Proceeding to the dining-room the host finds Hez very coolly helping himself to an immense piece of steak, the size of a horse’s hip.
“You’ll be left, sir! Stage going to start.”
“Wall, I hain’t got nothin’ agin it,” drawls out Hez.
“Can’t wait, sir—better take your seat.”
“I’ll be blowed ef I do, nother, till I’ve got my breakfast! I paid for it, and I am goin’ to get the valee on’t it; and ef you calkelate I hain’t you are mistaken.”
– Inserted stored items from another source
(** C10. In every state the contract can reach, an account without a
    record gets the all-zero summary.  That is the case of an account
    that never staked since deployment, and of an account right after its
    successful [finalizeWithdrawal] (when the payout callback did not
    stake for that account again). *)
Theorem absent_summary_zero `{FHE} (this a : Z) :
  (forall st,
      reachable this st ->
      exists_ (stake_of (_stakes st) a) = false ->
      getStakeSummary a st = Ok zero_summary st []) /\
  (forall st0 txs,
      _stakes st0 = ∅ ->
      Forall (fun tx => restakes a (tx_sender tx) (tx_call tx) = false) txs ->
      getStakeSummary a (run_txs this txs st0)
        = Ok zero_summary (run_txs this txs st0) []) /\
  (forall st now ct pf r,
      reachable this st ->
      error_of this now a (FinalizeWithdrawal ct pf r) st = None ->
      script_restakes a r = false ->
      getStakeSummary a (state_after this now a (FinalizeWithdrawal ct pf r) st)
        = Ok zero_summary
             (state_after this now a (FinalizeWithdrawal ct pf r) st) []).
Proof.
  split_and!.
  - intros st Hreach Hx. apply summary_of_absent; [|done].
    by eapply reachable_inv.
  - intros st0 txs Hempty Hall. apply summary_of_absent.
    + eapply reachable_inv, reachable_run_txs. by constructor.
    + apply run_txs_keeps_absent; [done|].
      unfold stake_of. by rewrite Hempty, lookup_empty.
  - intros st now ct pf r Hreach Hok Hr.
    apply summary_of_absent.
    + eapply reachable_inv. by apply (reachable_tx this st (mkTx now a _)).
    + unfold error_of, state_after in *.
      destruct (exec_call this now a _ st) as [[] st' ws|e] eqn:Hrun; [|done].
      apply finalize_success in Hrun
        as (amount & st2 & ws2 & _ & Hscript & -> & _).
      cbn. eapply script_keeps_absent; [exact Hscript|done|].
      cbn. by rewrite stake_of_delete, decide_True.
Qed.

Lemma absent_summary_zero_witness :
  getStakeSummary bob staked_once = Ok zero_summary staked_once [] /\
  getStakeSummary bob pending = Ok zero_summary pending [] /\
  getStakeSummary alice
    (state_after vault 86500 alice (FinalizeWithdrawal five good_proof Accept)
                 pending)
  = Ok zero_summary
       (state_after vault 86500 alice
                    (FinalizeWithdrawal five good_proof Accept) pending) [].
Proof.
  assert (Hreach : reachable vault pending).
  { apply (reachable_run_txs vault [_; _] deployed). by constructor. }
  split_and!.
  - apply (proj1 (absent_summary_zero vault bob) staked_once).
    + apply (reachable_run_txs vault [_] deployed). by constructor.
    + reflexivity.
  - apply (proj1 (proj2 (absent_summary_zero vault bob)) deployed
             [mkTx 100 alice (Stake 86400 5);
              mkTx 86500 alice RequestWithdrawal]).
    + reflexivity.
    + repeat constructor.
  - apply (proj2 (proj2 (absent_summary_zero vault alice)) pending);
      [exact Hreach|reflexivity..].
Defined.

(** ** Finalizing a withdrawal *)

Section Finalizing.
Context `{FHE}.
Variable this : address.
Variable now : Z.

(** The transfer fails in two ways: the contract cannot pay, or the
    recipient's code fails. *)
Lemma call_value_fails rc amount st :
  call_value rc amount st = Ok false st [] <->
  balance st < amount \/ rc (debit amount st) = None.
Proof.
  unfold call_value. destruct (Z.ltb_spec (balance st) amount).
  - split; [by left|done].
  - destruct (rc (debit amount st)) as [[st' ws]|].
    + split; [done|]. intros [?|?]; [lia|done].
    + split; [by right|done].
Qed.

(** The outcome of [finalizeWithdrawal] once its two guards, the signature
    check and the decoding have passed: it is decided by the transfer. *)
Lemma finalize_after_checks a ct pf r st amount :
  let d := stake_of (_stakes st) a in
  exists_ d = true -> withdrawalRequested d = true ->
  fhe_checkSignatures [encryptedAmount d] ct pf = true ->
  decode_uint128 ct = Some amount ->
  exec_call this now a (FinalizeWithdrawal ct pf r) st =
    match call_value (exec_script this now r) amount
                     (update_stakes (DeleteStake a) st) with
    | Ok true st2 ws2 =>
        Ok tt (log_event (WithdrawalFinalized a amount (encryptedAmount d)) st2)
           (DeleteStake a :: ws2)
    | _ => Revert transfer_failed
    end.
Proof.
  intros d Hex Hwr Hsig Hdec.
  rewrite exec_call_finalize, finalizeWithdrawal_unfold. cbv zeta. fold d.
  rewrite Hex, Hwr, Hsig, Hdec. cbn [negb].
  unfold call_value, at_transfer. cbn [balance update_stakes].
  destruct (balance st <? amount); [done|].
  by destruct (exec_script this now r _) as [[st2 ws2]|].
Qed.

Lemma finalize_bad_signature a ct pf r st :
  let d := stake_of (_stakes st) a in
  exists_ d = true -> withdrawalRequested d = true ->
  fhe_checkSignatures [encryptedAmount d] ct pf = false ->
  exec_call this now a (FinalizeWithdrawal ct pf r) st
    = Revert ProofVerificationFailed.
Proof.
  intros d Hex Hwr Hsig.
  rewrite exec_call_finalize, finalizeWithdrawal_unfold. cbv zeta. fold d.
  by rewrite Hex, Hwr, Hsig.
Qed.

Lemma finalize_without_record a ct pf r st :
  exists_ (stake_of (_stakes st) a) = false ->
  exec_call this now a (FinalizeWithdrawal ct pf r) st = Revert NoActiveStake.
Proof.
  intros Hex.
  rewrite exec_call_finalize, finalizeWithdrawal_unfold. cbv zeta.
  by rewrite Hex.
Qed.

End Finalizing.

(** C2. When the guards of [finalizeWithdrawal] have passed, the record
    has been deleted and the transfer then fails ([sent] is false), the
    call reverts with "ETH transfer failed" and the caller sees the state
    it had before the call: the account's record is there with the same
    fields, and the contract's balance is what it was. *)
Theorem finalize_transfer_failure_rolls_back `{FHE}
    (this now a : Z) (ct pf : bytes) (r : Script) (st : State) (amount : Z) :
  let d := stake_of (_stakes st) a in
  let deleted := update_stakes (DeleteStake a) st in
  let st' := state_after this now a (FinalizeWithdrawal ct pf r) st in
  exists_ d = true -> withdrawalRequested d = true ->
  fhe_checkSignatures [encryptedAmount d] ct pf = true ->
  decode_uint128 ct = Some amount ->
  call_value (exec_script this now r) amount deleted = Ok false deleted [] ->
  exists_ (stake_of (_stakes deleted) a) = false /\
  error_of this now a (FinalizeWithdrawal ct pf r) st = Some transfer_failed /\
  st' = st /\
  stake_of (_stakes st') a = d /\
  exists_ (stake_of (_stakes st') a) = true /\
  balance st' = balance st.
Proof.
  intros d deleted st' Hex Hwr Hsig Hdec Hsent.
  assert (Hrun : exec_call this now a (FinalizeWithdrawal ct pf r) st
                 = Revert transfer_failed).
  { rewrite (finalize_after_checks this now a ct pf r st amount) by done.
    fold deleted. by rewrite Hsent. }
  assert (Hst : st' = st).
  { subst st'. unfold state_after. by rewrite Hrun. }
  split_and!.
  - subst deleted. cbn. by rewrite stake_of_delete, decide_True.
  - unfold error_of. by rewrite Hrun.
  - done.
  - by rewrite Hst.
  - by rewrite Hst.
  - by rewrite Hst.
Qed.

Lemma finalize_transfer_failure_rolls_back_witness :
  error_of vault 86500 alice (FinalizeWithdrawal five good_proof Reject) pending
    = Some transfer_failed /\
  state_after vault 86500 alice (FinalizeWithdrawal five good_proof Reject)
              pending = pending /\
  exists_ (stake_of (_stakes (state_after vault 86500 alice
             (FinalizeWithdrawal five good_proof Reject) pending)) alice)
    = true.
Proof.
  split_and!.
  - apply (finalize_transfer_failure_rolls_back vault 86500 alice five
             good_proof Reject pending 5); reflexivity.
  - apply (finalize_transfer_failure_rolls_back vault 86500 alice five
             good_proof Reject pending 5); reflexivity.
  - apply (finalize_transfer_failure_rolls_back vault 86500 alice five
             good_proof Reject pending 5); reflexivity.
Defined.

(** C3, as the code has it.  Take an account whose record exists and has
    [withdrawalRequested] set.  If [FHE.checkSignatures] rejects the proof
    or the cleartexts for the record's single handle,
    [finalizeWithdrawal] fails with [ProofVerificationFailed], and the
    state is what it was: the record is intact.  A later
    [finalizeWithdrawal] whose proof verifies, whose cleartexts decode and
    whose transfer goes through succeeds. *)
Theorem finalize_bad_proof_leaves_record `{FHE}
    (this now a : Z) (ct pf : bytes) (r : Script) (st : State) :
  let d := stake_of (_stakes st) a in
  let st' := state_after this now a (FinalizeWithdrawal ct pf r) st in
  exists_ d = true -> withdrawalRequested d = true ->
  fhe_checkSignatures [encryptedAmount d] ct pf = false ->
  error_of this now a (FinalizeWithdrawal ct pf r) st
    = Some ProofVerificationFailed /\
  st' = st /\
  stake_of (_stakes st') a = d /\
  (forall now' ct' pf' r' amount st2 ws2,
      fhe_checkSignatures [encryptedAmount d] ct' pf' = true ->
      decode_uint128 ct' = Some amount ->
      call_value (exec_script this now' r') amount
                 (update_stakes (DeleteStake a) st') = Ok true st2 ws2 ->
      error_of this now' a (FinalizeWithdrawal ct' pf' r') st' = None).
Proof.
  intros d st' Hex Hwr Hsig.
  assert (Hrun : exec_call this now a (FinalizeWithdrawal ct pf r) st
                 = Revert ProofVerificationFailed)
    by by apply finalize_bad_signature.
  assert (Hst : st' = st).
  { subst st'. unfold state_after. by rewrite Hrun. }
  split_and!.
  - unfold error_of. by rewrite Hrun.
  - done.
  - by rewrite Hst.
  - rewrite Hst. intros now' ct' pf' r' amount st2 ws2 Hsig' Hdec' Hsent.
    unfold error_of.
    rewrite (finalize_after_checks this now' a ct' pf' r' st amount) by done.
    by rewrite Hsent.
Qed.

Lemma finalize_bad_proof_leaves_record_witness :
  error_of vault 86500 alice (FinalizeWithdrawal five bad_proof Accept) pending
    = Some ProofVerificationFailed /\
  state_after vault 86500 alice (FinalizeWithdrawal five bad_proof Accept)
              pending = pending /\
  error_of vault 86600 alice (FinalizeWithdrawal five good_proof Accept)
    (state_after vault 86500 alice (FinalizeWithdrawal five bad_proof Accept)
                 pending) = None.
Proof.
  split_and!.
  - apply (finalize_bad_proof_leaves_record vault 86500 alice five bad_proof
             Accept pending); reflexivity.
  - apply (finalize_bad_proof_leaves_record vault 86500 alice five bad_proof
             Accept pending); reflexivity.
  - eapply (finalize_bad_proof_leaves_record vault 86500 alice five bad_proof
              Accept pending); reflexivity.
Defined.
So the stage did start, and left Hez, who continued his attack upon the edibles. Biscuit, coffee, etc., disappeared before the eyes of the astonished landlord.
“Say, squire, them there cakes is ’bout eat—fetch on another grist on ’em. You” (to the waiter), “’nother cup of that ere coffee. Pass them eggs. Raise your own pork, squire? This is ’mazin’ nice ham. Land ’bout here tolerable cheap, squire? Hain’t much maple timber in these parts, hev ye? Dew right smart trade, squire, I calkelate?” And thus Hez kept quizzing the landlord until he had made a hearty meal.
“Say, squire, now I’m ’bout to conclude paying my devowers to this ere table, but just give us a bowl of bread and milk to top off with; I’d be much obleeged tew ye.”
So out go the landlord and waiter for the bowl, milk, and bread, and set them before him.